3 cups fresh spinach

2 tablespoons butter
2 garlic cloves, thinly sliced
1 shallot, minced
1 cup sliced mushrooms
1 cup heavy cream
3 tablespoons grated hard cheese

Preheat the oven to 400 degrees F.

Place 1 potato, on its flattest side, onto a cutting board. Score it deeply with a knife at 1/8-inch intervals, taking care not to cut right through to the chopping board. Repeat with the remaining potatoes. Place the potatoes in a roasting dish, drizzle with 2 tablespoons of the olive oil and season with salt and pepper, making sure the oil and the seasoning gets down in between the slices. Bake for 45 minutes until the potatoes are golden and fudgy.

Meanwhile, wash the spinach, put the still wet leaves in a large saucepan, cover, and place over a medium heat until they start to relax and turn bright green, about 2 minutes. Remove the pan from the heat, drain the spinach in a colander and refresh it with cold water. Squeeze the water out of spinach, roughly chop it and set aside.

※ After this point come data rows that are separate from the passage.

(* ===== verification/AgentTrain.v ===== *)
(** A node's fine-tune jobs (runtime/finetune.ts and the [cmd:finetune:*] cases of
    agent/src/index.ts): the command lines of a training, in [Args]; the jobs the agent
    launches, watches and stops as a step relation over the containers of its node and
    of the workers, in [Machine]; the merge of an adapter, in [Merge].

    A stretch of code between two awaits is one step, [execSync] included: nothing else
    runs in between.  What docker and ssh answer is the event's, except that a command in
    a container needs it to run and that a name can be taken once.  The log texts sent on
    the way are not modelled.  The entries of an object are listed in the order
    [Object.entries] gives them. *)
From S2P Require Import Prelude JsNum Recipes AgentHub TrainParse.
Import Parse Output.

Module Args.

Definition WORKSPACE : string := "/workspace".

Section Paths.
Context (SHARED_STORAGE : string).

(** The first occurrence of [sub] replaced, for [s.replace(sub, by)]. *)
Fixpoint replace_first (sub by_ s : string) : string :=
  match strip_prefix sub s with
  | Some r => by_ +:+ r
  | None => match s with String c r => String c (replace_first sub by_ r) | EmptyString => "" end
  end.

Definition toContainerPath (p : string) : string :=
  replace_first (SHARED_STORAGE +:+ "/") (WORKSPACE +:+ "/") p.
Definition toHostPath (p : string) : string :=
  replace_first (WORKSPACE +:+ "/") (SHARED_STORAGE +:+ "/") p.
End Paths.

(** What [discoverTrainingRecipes] gives of a recipe, as far as a launch reads it. *)
Record recipe := {
  rc_file : string; rc_base_model : string; rc_image : string; rc_build_context : option string;
  rc_entrypoint : string; rc_launch : string; rc_defaults : list (string * json) }.

(** [cmd:finetune:start] *)
Record order := {
  or_jobId : string; or_recipeFile : string; or_dataset : string; or_outputDir : string;
  or_config : list (string * json); or_clusterNodeIps : option (list string);
  or_resume : bool }.

(** The agent's environment. *)
Record environment := {
  en_shared : string; en_hfToken : option string; en_sshUser : string; en_home : string;
  en_infiniband : bool }.

(** [isMultiNode] and the nodes it launches workers on. *)
Definition isMultiNode (o : order) : bool := (1 <? length (default [] (or_clusterNodeIps o)))%nat.
Definition workerIps (o : order) : option (list string) :=
  if isMultiNode o then Some (tail (default [] (or_clusterNodeIps o))) else None.

Definition containerName (jobId : string) : string := "dgx-finetune-" +:+ str_take 12 jobId.

Definition repoPath : string := WORKSPACE +:+ "/src/github/dgx-manager-fine-tune-recipes/".
Definition entrypointPath (o : order) (r : recipe) : string :=
  repoPath +:+ or_recipeFile o +:+ "/" +:+ rc_entrypoint r.
Definition launchPath (o : order) (r : recipe) : string :=
  repoPath +:+ or_recipeFile o +:+ "/" +:+ rc_launch r.

Definition NCCL : list string :=
  ["NCCL_IB_DISABLE=0"; "NCCL_SOCKET_IFNAME=enp1s0f0np0"; "GLOO_SOCKET_IFNAME=enp1s0f0np0";
   "NCCL_IB_HCA=rocep1s0f0"].

Definition flagged (flag : string) (vs : list string) : list string := flat_map (fun v => [flag; v]) vs.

Add the remaining 3 tablespoons olive oil and the butter to the now empty saucepan. Place over medium heat. Add the garlic and cook until golden and crispy, about 2 minutes. Use a slotted spoon to remove the garlic and place it on a paper bag to drain. Add the shallots and mushrooms to the pan, stir to coat them with fat, and cook until the shallots soften, about 3 minutes. Return the prepared spinach to the pan and add the cream and grated cheese. Warm gently. Season with salt and pepper. Spoon the sauce onto plates and place the potatoes atop the sauce. Garnish with the crispy garlic.